Overview of Idiopathic Interstitial Pneumonias

Idiopathic interstitial pneumonias are interstitial lung diseases that have no known cause that have some similarities in symptoms and how they affect the lungs.

• Some types of these diseases are much more serious than others.

• Diagnosis requires chest x-rays, computed tomography, and occasionally analysis of a sample of lung tissue (biopsy).

• Treatment depends on the disease type.

(See also Overview of Interstitial Lung Diseases.)

The word idiopathic means of unknown cause, so when the cause of interstitial lung disease is not identified, idiopathic interstitial pneumonia is diagnosed. Pneumonias are often thought of as infections, but these diseases do not appear to result from infection.

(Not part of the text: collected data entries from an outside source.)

(** ** VLANs ([query_vlan_table], [query_port_vlan_membership]) *)

Definition vlan_row (suffix : oid) (v : Value) (l : list VlanInfo) : list VlanInfo :=
  match list.last suffix, value_to_string v with
  | Some x, Some name => l ++ [{| vi_vlan_id := as_u16 x; vi_name := name |}]
  | _, _ => l
  end.

Definition query_vlan_table {T} `{SnmpWalkTransport T} (t : T) : T * SnmpCollection (list VlanInfo) :=
  let '(t1, f, vlans, _) := walk_column vlan_row Oids.DOT1Q_VLAN_STATIC_NAME t no_shortfall [] in
  match vlans with
  | [] =>
      let '(t2, f, vlans, _) := walk_column vlan_row Oids.VTP_VLAN_NAME t1 no_shortfall [] in
      (t2, from_walk vlans f)
  | _ => (t1, from_walk vlans f)
  end.

(** The VLANs of a port list, added to each of its ports. *)
Definition add_vlan (vlan : Z) (m : gmap Z (list Z)) (port : Z) : gmap Z (list Z) :=
  upsert port [] (λ l, l ++ [vlan]) m.
Definition portlist_row (suffix : oid) (v : Value) (m : gmap Z (list Z)) : gmap Z (list Z) :=
  match list.last suffix, v with
  | Some x, VOctetString b => foldl (add_vlan (as_u16 x)) m (parse_portlist_bitmap b)
  | _, _ => m
  end.

Definition tagged_of (egress untagged : option (list Z)) : list Z :=
  List.filter (λ v, negb (bool_decide (v ∈ default [] untagged))) (default [] egress).

Definition port_membership (native : gmap Z Z) (egress untagged : gmap Z (list Z)) (port : Z * Z)
    : option PortVlanMembership :=
  let tagged := tagged_of (egress !! port.1) (untagged !! port.1) in
  match native !! port.1, tagged with
  | None, [] => None
  | n, _ => Some {| pv_if_index := port.2; pv_native_vlan := n; pv_tagged_vlans := tagged |}
  end.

There are eight types of idiopathic interstitial pneumonias. In decreasing order of frequency, they are

• Idiopathic pulmonary fibrosis

• Desquamative interstitial pneumonia

• Nonspecific interstitial pneumonia

• Cryptogenic organizing pneumonia

• Respiratory bronchiolitis-associated interstitial lung disease

• Acute interstitial pneumonia

• Lymphoid interstitial pneumonia

• Idiopathic pleuroparenchymal fibroelastosis

All types cause cough and shortness of breath and affect the lungs similarly. The ends of the fingers may become thick or club-shaped (see figure Recognizing Finger Clubbing). Through a stethoscope, doctors often hear crackling sounds. Although symptoms may be similar, disorders differ in how quickly symptoms develop, how they are treated, and how serious they are.